Material supplied below:

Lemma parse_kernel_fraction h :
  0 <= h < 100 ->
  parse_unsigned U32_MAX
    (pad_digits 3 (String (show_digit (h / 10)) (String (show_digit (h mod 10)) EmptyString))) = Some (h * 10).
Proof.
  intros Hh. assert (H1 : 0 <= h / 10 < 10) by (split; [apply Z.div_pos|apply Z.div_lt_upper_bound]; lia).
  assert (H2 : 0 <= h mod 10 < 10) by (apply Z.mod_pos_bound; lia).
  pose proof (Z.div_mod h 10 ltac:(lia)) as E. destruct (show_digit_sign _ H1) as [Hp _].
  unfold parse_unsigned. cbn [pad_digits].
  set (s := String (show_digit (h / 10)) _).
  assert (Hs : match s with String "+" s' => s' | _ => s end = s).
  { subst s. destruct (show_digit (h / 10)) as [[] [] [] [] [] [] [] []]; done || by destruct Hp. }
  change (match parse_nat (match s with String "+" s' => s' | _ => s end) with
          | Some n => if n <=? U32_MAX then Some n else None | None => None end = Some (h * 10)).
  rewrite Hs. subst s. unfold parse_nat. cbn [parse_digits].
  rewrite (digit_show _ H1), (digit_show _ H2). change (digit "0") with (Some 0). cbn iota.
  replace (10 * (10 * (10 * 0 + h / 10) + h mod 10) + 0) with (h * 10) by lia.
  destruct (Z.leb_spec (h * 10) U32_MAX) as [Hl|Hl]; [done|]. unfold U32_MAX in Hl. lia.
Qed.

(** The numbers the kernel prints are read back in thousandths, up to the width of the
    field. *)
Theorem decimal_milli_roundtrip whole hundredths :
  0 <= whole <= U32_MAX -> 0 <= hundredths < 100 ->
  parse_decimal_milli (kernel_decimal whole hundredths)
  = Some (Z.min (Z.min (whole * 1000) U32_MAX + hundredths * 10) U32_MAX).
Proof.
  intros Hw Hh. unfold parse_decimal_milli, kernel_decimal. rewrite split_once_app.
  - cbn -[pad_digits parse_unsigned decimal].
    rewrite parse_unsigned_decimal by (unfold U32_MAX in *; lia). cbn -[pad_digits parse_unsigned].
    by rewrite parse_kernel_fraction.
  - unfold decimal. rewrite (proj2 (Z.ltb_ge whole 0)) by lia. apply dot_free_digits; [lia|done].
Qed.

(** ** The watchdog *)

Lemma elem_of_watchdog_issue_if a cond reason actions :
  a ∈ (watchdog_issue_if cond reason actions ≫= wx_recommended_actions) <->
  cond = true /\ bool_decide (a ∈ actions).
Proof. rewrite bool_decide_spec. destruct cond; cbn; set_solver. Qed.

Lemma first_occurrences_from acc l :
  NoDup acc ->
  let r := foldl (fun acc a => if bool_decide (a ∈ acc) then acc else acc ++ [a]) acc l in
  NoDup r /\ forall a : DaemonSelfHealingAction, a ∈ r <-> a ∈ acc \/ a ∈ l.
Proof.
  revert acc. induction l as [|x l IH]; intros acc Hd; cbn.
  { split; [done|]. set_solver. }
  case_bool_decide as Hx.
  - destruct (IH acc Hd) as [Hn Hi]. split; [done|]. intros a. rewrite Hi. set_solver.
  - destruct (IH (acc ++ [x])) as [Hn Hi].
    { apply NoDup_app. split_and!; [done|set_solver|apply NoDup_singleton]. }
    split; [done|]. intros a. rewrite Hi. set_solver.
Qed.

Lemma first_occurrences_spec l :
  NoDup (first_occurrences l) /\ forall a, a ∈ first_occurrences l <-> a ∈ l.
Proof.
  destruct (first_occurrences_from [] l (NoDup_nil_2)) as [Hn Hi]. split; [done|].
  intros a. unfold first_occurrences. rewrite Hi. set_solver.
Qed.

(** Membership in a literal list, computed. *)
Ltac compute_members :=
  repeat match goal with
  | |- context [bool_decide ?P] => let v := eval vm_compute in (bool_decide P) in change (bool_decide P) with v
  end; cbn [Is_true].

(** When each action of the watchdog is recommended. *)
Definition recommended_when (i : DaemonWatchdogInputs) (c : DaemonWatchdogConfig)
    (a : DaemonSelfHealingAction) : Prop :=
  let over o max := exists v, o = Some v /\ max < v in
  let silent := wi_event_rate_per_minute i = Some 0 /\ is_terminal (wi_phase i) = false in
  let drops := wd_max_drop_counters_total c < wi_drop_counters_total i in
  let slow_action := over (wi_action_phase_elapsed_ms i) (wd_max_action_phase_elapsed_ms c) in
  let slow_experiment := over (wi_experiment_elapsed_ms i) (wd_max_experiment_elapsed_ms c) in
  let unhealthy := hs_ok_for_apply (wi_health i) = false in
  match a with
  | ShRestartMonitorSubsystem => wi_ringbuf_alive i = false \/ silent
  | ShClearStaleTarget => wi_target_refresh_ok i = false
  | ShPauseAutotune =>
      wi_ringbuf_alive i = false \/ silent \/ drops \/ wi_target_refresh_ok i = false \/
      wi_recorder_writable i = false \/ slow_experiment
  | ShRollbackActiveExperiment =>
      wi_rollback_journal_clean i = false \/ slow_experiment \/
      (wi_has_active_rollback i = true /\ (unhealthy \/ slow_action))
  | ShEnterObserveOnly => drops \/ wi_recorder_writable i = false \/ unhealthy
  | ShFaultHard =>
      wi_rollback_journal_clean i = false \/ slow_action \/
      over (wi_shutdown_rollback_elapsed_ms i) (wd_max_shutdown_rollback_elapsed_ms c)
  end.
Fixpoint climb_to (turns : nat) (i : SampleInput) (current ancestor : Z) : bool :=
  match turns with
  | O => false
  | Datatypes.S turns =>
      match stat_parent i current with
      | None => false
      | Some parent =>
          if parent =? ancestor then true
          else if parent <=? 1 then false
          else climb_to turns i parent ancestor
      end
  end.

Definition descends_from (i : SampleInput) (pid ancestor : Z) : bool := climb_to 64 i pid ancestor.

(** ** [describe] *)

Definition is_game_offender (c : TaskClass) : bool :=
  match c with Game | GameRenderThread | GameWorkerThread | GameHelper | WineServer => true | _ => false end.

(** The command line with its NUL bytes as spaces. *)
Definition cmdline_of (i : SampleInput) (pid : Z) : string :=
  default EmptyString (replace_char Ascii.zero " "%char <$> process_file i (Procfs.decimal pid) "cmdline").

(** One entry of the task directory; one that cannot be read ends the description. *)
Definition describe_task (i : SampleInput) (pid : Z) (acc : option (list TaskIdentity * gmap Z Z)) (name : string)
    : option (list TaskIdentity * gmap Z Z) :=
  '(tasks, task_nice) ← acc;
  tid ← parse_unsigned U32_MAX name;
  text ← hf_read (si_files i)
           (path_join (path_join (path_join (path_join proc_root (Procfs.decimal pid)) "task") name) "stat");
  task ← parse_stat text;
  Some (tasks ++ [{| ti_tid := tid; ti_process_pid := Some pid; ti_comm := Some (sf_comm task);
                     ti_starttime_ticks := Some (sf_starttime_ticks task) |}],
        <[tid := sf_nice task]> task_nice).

End of Material supplied.

Exercise instructions: Lines containing the word "over" are to be pulled from the records and copied.

Your response:
  let over o max := exists v, o = Some v /\ max < v in
  let slow_action := over (wi_action_phase_elapsed_ms i) (wd_max_action_phase_elapsed_ms c) in
  let slow_experiment := over (wi_experiment_elapsed_ms i) (wd_max_experiment_elapsed_ms c) in
      over (wi_shutdown_rollback_elapsed_ms i) (wd_max_shutdown_rollback_elapsed_ms c)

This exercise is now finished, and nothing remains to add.